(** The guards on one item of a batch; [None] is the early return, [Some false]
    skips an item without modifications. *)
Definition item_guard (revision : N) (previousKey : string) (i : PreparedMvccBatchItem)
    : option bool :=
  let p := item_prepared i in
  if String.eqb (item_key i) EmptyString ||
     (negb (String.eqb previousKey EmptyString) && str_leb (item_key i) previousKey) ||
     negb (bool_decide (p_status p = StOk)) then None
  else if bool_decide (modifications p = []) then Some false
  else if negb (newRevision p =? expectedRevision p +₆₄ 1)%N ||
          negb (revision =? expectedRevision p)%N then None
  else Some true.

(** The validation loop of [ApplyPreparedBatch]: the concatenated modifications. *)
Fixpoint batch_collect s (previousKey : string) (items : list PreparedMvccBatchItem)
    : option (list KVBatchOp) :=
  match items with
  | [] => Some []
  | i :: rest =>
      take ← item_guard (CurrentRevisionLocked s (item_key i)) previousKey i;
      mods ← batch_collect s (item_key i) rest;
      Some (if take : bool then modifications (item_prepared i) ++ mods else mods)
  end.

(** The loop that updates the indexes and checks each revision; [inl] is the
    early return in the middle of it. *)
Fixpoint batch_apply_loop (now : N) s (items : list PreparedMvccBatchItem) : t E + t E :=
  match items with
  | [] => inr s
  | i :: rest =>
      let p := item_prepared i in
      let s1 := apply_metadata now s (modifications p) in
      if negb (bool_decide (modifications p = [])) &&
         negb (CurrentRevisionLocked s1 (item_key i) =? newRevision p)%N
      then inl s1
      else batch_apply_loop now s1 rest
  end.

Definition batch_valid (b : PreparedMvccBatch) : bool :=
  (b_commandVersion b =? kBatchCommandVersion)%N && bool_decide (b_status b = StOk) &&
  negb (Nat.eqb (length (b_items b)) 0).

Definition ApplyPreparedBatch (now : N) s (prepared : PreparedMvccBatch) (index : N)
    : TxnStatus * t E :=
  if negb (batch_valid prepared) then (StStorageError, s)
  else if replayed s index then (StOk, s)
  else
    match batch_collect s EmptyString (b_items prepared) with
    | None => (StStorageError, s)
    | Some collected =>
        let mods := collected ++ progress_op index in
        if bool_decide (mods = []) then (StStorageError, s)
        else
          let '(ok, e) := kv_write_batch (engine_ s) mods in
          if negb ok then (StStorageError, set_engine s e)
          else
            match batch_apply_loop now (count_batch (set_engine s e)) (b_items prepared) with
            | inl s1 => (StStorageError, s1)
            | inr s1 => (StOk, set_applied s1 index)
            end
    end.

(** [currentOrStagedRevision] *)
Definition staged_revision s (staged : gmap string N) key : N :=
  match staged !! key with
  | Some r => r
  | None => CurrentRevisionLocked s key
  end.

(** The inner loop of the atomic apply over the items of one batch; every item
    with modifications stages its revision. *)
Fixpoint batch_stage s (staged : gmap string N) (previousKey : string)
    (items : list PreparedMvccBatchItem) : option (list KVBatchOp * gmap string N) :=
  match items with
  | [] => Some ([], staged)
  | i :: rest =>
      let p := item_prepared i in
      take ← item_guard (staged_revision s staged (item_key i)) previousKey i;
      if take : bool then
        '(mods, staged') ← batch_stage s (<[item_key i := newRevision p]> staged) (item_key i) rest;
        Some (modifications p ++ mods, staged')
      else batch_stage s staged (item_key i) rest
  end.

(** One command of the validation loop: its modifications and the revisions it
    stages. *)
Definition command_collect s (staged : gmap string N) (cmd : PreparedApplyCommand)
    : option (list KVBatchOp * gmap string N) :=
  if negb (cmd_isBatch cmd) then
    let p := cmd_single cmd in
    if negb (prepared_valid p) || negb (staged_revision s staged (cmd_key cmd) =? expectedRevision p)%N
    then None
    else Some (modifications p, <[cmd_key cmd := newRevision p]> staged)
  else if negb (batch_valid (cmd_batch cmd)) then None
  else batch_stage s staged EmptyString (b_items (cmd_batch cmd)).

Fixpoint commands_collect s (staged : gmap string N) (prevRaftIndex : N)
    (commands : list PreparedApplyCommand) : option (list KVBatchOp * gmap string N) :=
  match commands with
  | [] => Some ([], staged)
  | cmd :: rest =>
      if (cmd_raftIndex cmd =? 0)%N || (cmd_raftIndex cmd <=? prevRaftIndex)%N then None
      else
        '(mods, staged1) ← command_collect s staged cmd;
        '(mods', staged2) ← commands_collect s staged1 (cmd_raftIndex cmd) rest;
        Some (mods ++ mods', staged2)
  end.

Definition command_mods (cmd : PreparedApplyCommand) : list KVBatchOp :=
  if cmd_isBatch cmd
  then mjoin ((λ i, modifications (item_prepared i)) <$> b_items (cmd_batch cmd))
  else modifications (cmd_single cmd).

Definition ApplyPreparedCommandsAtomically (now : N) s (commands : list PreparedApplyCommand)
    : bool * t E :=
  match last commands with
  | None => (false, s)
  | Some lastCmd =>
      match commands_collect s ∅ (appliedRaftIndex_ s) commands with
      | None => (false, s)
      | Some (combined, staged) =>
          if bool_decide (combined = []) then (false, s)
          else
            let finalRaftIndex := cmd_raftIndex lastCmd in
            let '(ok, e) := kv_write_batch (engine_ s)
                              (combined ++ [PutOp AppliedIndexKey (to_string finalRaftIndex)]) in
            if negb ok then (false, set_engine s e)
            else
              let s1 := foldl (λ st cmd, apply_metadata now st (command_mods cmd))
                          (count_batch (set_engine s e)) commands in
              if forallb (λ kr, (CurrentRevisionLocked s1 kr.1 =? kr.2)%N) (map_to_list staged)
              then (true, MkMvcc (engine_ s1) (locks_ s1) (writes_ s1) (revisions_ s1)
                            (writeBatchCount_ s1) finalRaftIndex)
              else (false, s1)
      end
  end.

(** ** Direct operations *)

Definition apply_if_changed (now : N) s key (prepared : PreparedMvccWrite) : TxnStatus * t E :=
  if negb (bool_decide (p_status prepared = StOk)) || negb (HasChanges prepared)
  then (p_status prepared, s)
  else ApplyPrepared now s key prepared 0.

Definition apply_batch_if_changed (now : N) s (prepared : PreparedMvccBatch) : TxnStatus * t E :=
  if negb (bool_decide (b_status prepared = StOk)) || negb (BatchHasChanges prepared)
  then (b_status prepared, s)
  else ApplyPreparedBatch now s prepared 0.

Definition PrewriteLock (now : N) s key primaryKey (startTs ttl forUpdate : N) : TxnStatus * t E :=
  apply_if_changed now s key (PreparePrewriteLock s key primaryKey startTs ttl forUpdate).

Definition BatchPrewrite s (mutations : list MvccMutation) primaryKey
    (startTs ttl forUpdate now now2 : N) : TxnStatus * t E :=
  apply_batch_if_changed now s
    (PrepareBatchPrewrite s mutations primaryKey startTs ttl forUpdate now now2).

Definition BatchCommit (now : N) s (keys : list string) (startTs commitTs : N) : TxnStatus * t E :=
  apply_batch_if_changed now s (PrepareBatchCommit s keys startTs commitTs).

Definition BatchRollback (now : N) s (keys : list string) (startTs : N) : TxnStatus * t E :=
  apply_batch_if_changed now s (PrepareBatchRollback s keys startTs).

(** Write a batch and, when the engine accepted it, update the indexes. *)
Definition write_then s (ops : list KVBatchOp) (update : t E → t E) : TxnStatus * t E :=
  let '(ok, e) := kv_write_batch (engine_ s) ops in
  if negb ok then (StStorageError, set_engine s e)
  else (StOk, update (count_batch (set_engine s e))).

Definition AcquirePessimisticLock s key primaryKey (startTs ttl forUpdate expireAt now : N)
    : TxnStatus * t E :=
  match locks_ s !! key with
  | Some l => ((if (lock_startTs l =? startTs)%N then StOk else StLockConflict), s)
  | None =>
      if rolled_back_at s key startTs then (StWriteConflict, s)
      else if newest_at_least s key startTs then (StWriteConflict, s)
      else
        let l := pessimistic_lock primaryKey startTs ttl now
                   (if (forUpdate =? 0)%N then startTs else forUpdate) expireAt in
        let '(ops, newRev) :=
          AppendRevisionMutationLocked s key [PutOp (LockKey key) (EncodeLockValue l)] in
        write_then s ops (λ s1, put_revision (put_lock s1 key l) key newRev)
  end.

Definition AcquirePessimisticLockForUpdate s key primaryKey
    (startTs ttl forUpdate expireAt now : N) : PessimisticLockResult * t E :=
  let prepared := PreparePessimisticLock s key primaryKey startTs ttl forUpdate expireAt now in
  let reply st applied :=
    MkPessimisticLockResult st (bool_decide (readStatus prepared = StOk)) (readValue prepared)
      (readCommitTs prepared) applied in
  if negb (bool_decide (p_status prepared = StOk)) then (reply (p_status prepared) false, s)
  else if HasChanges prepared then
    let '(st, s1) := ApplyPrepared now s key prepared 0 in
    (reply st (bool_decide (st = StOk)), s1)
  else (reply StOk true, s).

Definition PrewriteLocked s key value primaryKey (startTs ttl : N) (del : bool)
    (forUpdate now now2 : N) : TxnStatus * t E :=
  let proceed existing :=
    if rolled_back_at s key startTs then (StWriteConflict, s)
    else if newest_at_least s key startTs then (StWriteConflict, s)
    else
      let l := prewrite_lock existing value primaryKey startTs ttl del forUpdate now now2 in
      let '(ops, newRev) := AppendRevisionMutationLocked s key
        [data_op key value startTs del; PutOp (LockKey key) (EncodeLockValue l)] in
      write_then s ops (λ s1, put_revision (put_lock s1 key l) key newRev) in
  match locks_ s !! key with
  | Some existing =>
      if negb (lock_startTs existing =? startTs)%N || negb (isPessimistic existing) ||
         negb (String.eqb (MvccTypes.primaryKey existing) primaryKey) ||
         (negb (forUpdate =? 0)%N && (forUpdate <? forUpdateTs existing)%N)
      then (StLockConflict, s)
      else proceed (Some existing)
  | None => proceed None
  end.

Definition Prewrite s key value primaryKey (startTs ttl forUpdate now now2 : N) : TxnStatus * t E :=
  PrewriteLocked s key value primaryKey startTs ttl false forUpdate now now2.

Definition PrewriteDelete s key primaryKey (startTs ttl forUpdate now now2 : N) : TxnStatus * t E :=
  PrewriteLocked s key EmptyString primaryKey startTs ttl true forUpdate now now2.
________
### Instructions to follow
Print, from the entries above, the line with "if forallb (λ", the line with "(writeBatchCount_ s1) finalRaftIndex)" and all lines between them, exactly and with nothing else.

### Exercise response
              if forallb (λ kr, (CurrentRevisionLocked s1 kr.1 =? kr.2)%N) (map_to_list staged)
              then (true, MkMvcc (engine_ s1) (locks_ s1) (writes_ s1) (revisions_ s1)
                            (writeBatchCount_ s1) finalRaftIndex)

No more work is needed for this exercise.